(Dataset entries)
--- START ---

(* ===== verification/StorageTests.v ===== *)
(** * The indexer's tests of the database, run on the model

    The tests of [indexer/src/storage.rs] that need no node, one definition for each. All
    of them pass on the model of the database ([storage_tests_pass]): it behaves as the authors
    checked that Postgres does, the guards of concurrent writes and the order of rows included. *)

From S2P Require Import Prelude Types Db IndexerError ToyIndexer TestUtils.

(** ** Checkpoints *)

Definition test_store_last_processed_block : Test unit :=
  let process := "test-process" in
  last_processed_block ← result (get_last_processed_block process);
  _ ← assert (negb (is_some last_processed_block));
  let block := 100 in
  _ ← unwrap (set_last_processed_block process block);
  last_processed_block ← unwrap (get_last_processed_block process);
  _ ← assert_eq last_processed_block block;
  let block := 200 in
  _ ← unwrap (set_last_processed_block process block);
  last_processed_block ← unwrap (get_last_processed_block process);
  assert_eq last_processed_block block.

(** ** Operators *)

Section Operators.
Context `{Chrono}.

(** [db.get_operator(id).await.unwrap().unwrap()]. *)
Definition the_operator (operator_id : Z) : Test OperatorRow :=
  row ← unwrap (get_operator operator_id);
  some row.

(** [db.upsert_operator(sample_operator(id)).await.unwrap()]. *)
Definition insert_sample (operator_id : Z) : Test unit :=
  op ← sample_operator operator_id;
  unwrap (upsert_operator op).

Definition with_stake_and_status (total_stake : Z) (status : string) (op : UpsertOperator)
    : UpsertOperator := {|
  uo_operator_id := uo_operator_id op; uo_domain_id := uo_domain_id op;
  uo_owner_account := uo_owner_account op; uo_signing_key := uo_signing_key op;
  uo_minimum_nominator_stake := uo_minimum_nominator_stake op;
  uo_nomination_tax := uo_nomination_tax op; uo_status := status; uo_total_stake := total_stake;
  uo_total_shares := uo_total_shares op;
  uo_total_storage_fee_deposit := uo_total_storage_fee_deposit op;
  uo_block_time := uo_block_time op |}.

Definition test_upsert_operator_insert_and_update : Test unit :=
  op ← sample_operator 1;
  _ ← unwrap (upsert_operator op);
  row ← the_operator 1;
  _ ← assert_eq (or_operator_id row) "1";
  _ ← assert_eq (or_domain_id row) "0";
  _ ← assert_eq (or_signing_key row) "0xsigning_key_1";
  _ ← assert_eq (or_status row) "registered";
  _ ← assert_eq (or_nomination_tax row) 5;
  op2 ← sample_operator 1;
  let op2 := with_stake_and_status 100000000000000000000 "deregistered" op2 in
  _ ← unwrap (upsert_operator op2);
  row ← the_operator 1;
  _ ← assert_eq (or_status row) "deregistered";
  _ ← assert_eq (or_total_stake row) "100000000000000000000";
  assert_eq (or_signing_key row) "0xsigning_key_1".

Definition test_update_operator_status : Test unit :=
  _ ← insert_sample 2;
  _ ← unwrap (update_operator_status 2 "deregistered");
  row ← the_operator 2;
  _ ← assert_eq (or_status row) "deregistered";
  _ ← unwrap (update_operator_status 2 "registered");
  row ← the_operator 2;
  assert_eq (or_status row) "registered".

Definition test_update_operator_stats : Test unit :=
  _ ← insert_sample 3;
  new_time ← some (from_timestamp_millis 1700001000000);
  _ ← unwrap (update_operator_stats 3 "registered" 999 888 777 new_time);
  row ← the_operator 3;
  _ ← assert_eq (or_total_stake row) "999";
  _ ← assert_eq (or_total_shares row) "888";
  assert_eq (or_total_storage_fee_deposit row) "777".

Definition test_update_operator_stats_noop_for_missing_operator : Test unit :=
  time ← some (from_timestamp_millis 1700000000000);
  res ← result (update_operator_stats 99 "registered" 1 1 1 time);
  _ ← assert (is_some res);
  row ← unwrap (get_operator 99);
  assert (negb (is_some row)).

Definition test_get_all_operators_sorted : Test unit :=
  _ ← insert_sample 5;
  _ ← insert_sample 2;
  _ ← insert_sample 10;
  all ← unwrap get_all_operators;
  _ ← assert_eq (length all) 3%nat;
  first ← nth_row all 0;
  _ ← assert_eq (or_operator_id first) "2";
  second ← nth_row all 1;
  _ ← assert_eq (or_operator_id second) "5";
  third ← nth_row all 2;
  assert_eq (or_operator_id third) "10".

Definition test_get_operator_not_found : Test unit :=
  row ← unwrap (get_operator 999);
  assert (negb (is_some row)).
End Operators.

(** ** Nominators *)

Definition test_upsert_nominator_block_height_guard : Test unit :=
  let addr := "st1234567890abcdef" in
  _ ← unwrap (upsert_nominator 1 addr "active" 10);
  count ← unwrap (get_active_nominator_count 1);
  _ ← assert_eq count 1;
  _ ← unwrap (upsert_nominator 1 addr "withdrawn" 5);
  count ← unwrap (get_active_nominator_count 1);
  _ ← assert_eq count 1;
  _ ← unwrap (upsert_nominator 1 addr "withdrawn" 15);
  count ← unwrap (get_active_nominator_count 1);
  assert_eq count 0.

Definition test_upsert_nominator_same_block_overwrites : Test unit :=
  let addr := "st_same_block" in
  _ ← unwrap (upsert_nominator 1 addr "active" 10);
  _ ← unwrap (upsert_nominator 1 addr "withdrawn" 10);
  count ← unwrap (get_active_nominator_count 1);
  assert_eq count 0.

Definition test_get_active_nominator_count_multiple_operators : Test unit :=
  _ ← unwrap (upsert_nominator 1 "addr_a" "active" 10);
  _ ← unwrap (upsert_nominator 1 "addr_b" "active" 10);
  _ ← unwrap (upsert_nominator 1 "addr_c" "withdrawn" 10);
  _ ← unwrap (upsert_nominator 2 "addr_a" "active" 10);
  count ← unwrap (get_active_nominator_count 1);
  _ ← assert_eq count 2;
  count ← unwrap (get_active_nominator_count 2);
  _ ← assert_eq count 1;
  count ← unwrap (get_active_nominator_count 99);
  assert_eq count 0.

(** ** Share prices *)

Section Prices.
Context `{DecimalLib, !DecimalNew, Chrono}.

Definition with_stake_and_price (total_stake : Z) (share_price : Decimal) (sp : UpsertSharePrice)
    : UpsertSharePrice := {|
  usp_operator_id := usp_operator_id sp; usp_domain_id := usp_domain_id sp;
  usp_epoch_index := usp_epoch_index sp; usp_share_price := share_price;
  usp_total_stake := total_stake; usp_total_shares := usp_total_shares sp;
  usp_block_height := usp_block_height sp; usp_block_time := usp_block_time sp |}.

(** [db.upsert_epoch_share_price(sample_share_price(..)).await.unwrap()]. *)
Definition insert_sample_price (operator_id epoch_index block_height : Z) : Test unit :=
  sp ← sample_share_price operator_id epoch_index block_height;
  unwrap (upsert_epoch_share_price sp).

(** The epochs of the first rows. *)
Definition assert_epochs (rows : list SharePriceRow) (epochs : list Z) : Test unit :=
  _ ← assert_eq (length rows) (length epochs);
  for_each (imap pair epochs) (fun '(i, epoch) =>
    row ← nth_row rows i;
    assert_eq (spr_epoch_index row) epoch).

Definition test_upsert_epoch_share_price_overwrites_on_reorg : Test unit :=
  _ ← insert_sample_price 1 5 1000;
  rows ← unwrap (get_share_prices_latest 1 10);
  _ ← assert_eq (length rows) 1%nat;
  row ← nth_row rows 0;
  _ ← assert_eq (spr_total_stake row) "50000000000000000000";
  sp2 ← sample_share_price 1 5 1001;
  let sp2 := with_stake_and_price 99000000000000000000 (decimal_new 1050000000000000000 18) sp2 in
  _ ← unwrap (upsert_epoch_share_price sp2);
  rows ← unwrap (get_share_prices_latest 1 10);
  _ ← assert_eq (length rows) 1%nat;
  row ← nth_row rows 0;
  _ ← assert_eq (spr_total_stake row) "99000000000000000000";
  assert_eq (spr_block_height row) "1001".

Definition insert_five_epochs : Test unit :=
  for_each (range_incl 1 5) (fun epoch => insert_sample_price 1 epoch (epoch * 100)).

Definition test_get_share_prices_latest_with_limit : Test unit :=
  _ ← insert_five_epochs;
  rows ← unwrap (get_share_prices_latest 1 3);
  assert_epochs rows [5; 4; 3].

Definition test_get_share_prices_since : Test unit :=
  _ ← insert_five_epochs;
  since ← some (from_timestamp_millis (1700000000000 + 3 * 60000));
  rows ← unwrap (get_share_prices_since 1 since 50);
  assert_epochs rows [3; 4; 5].

Definition test_get_share_prices_until : Test unit :=
  _ ← insert_five_epochs;
  until ← some (from_timestamp_millis (1700000000000 + 3 * 60000));
  rows ← unwrap (get_share_prices_until 1 until 50);
  assert_epochs rows [3; 2; 1].

Definition test_share_prices_different_operators_isolated : Test unit :=
  _ ← insert_sample_price 1 1 100;
  _ ← insert_sample_price 1 2 200;
  _ ← insert_sample_price 2 1 100;
  rows ← unwrap (get_share_prices_latest 1 50);
  _ ← assert_eq (length rows) 2%nat;
  rows ← unwrap (get_share_prices_latest 2 50);
  _ ← assert_eq (length rows) 1%nat;
  rows ← unwrap (get_share_prices_latest 99 50);
  assert_eq (length rows) 0%nat.
End Prices.

(** ** They pass *)

(** Decimals with 18 fractional digits. *)
#[export] Instance toy_decimal_new : DecimalNew := {
  decimal_new mantissa scale := mantissa * 10 ^ (18 - scale) }.

Definition storage_tests : list (Test unit) := [
  test_store_last_processed_block;
  test_upsert_operator_insert_and_update; test_update_operator_status;
  test_update_operator_stats; test_update_operator_stats_noop_for_missing_operator;
  test_get_all_operators_sorted; test_get_operator_not_found;
  test_upsert_nominator_block_height_guard; test_upsert_nominator_same_block_overwrites;
  test_get_active_nominator_count_multiple_operators;
  test_upsert_epoch_share_price_overwrites_on_reorg; test_get_share_prices_latest_with_limit;
  test_get_share_prices_since; test_get_share_prices_until;
  test_share_prices_different_operators_isolated].

(** Every test passes, whenever it is run. *)
Lemma storage_tests_pass time : Forall (fun test => passes test (get_db time) = true) storage_tests.
Proof. repeat constructor; vm_compute; reflexivity. Qed.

--- END ---

▶ Exercise goal
Check every line of the data and give the number of them that hold the string "database", with no other words.

▶ Output for this task
2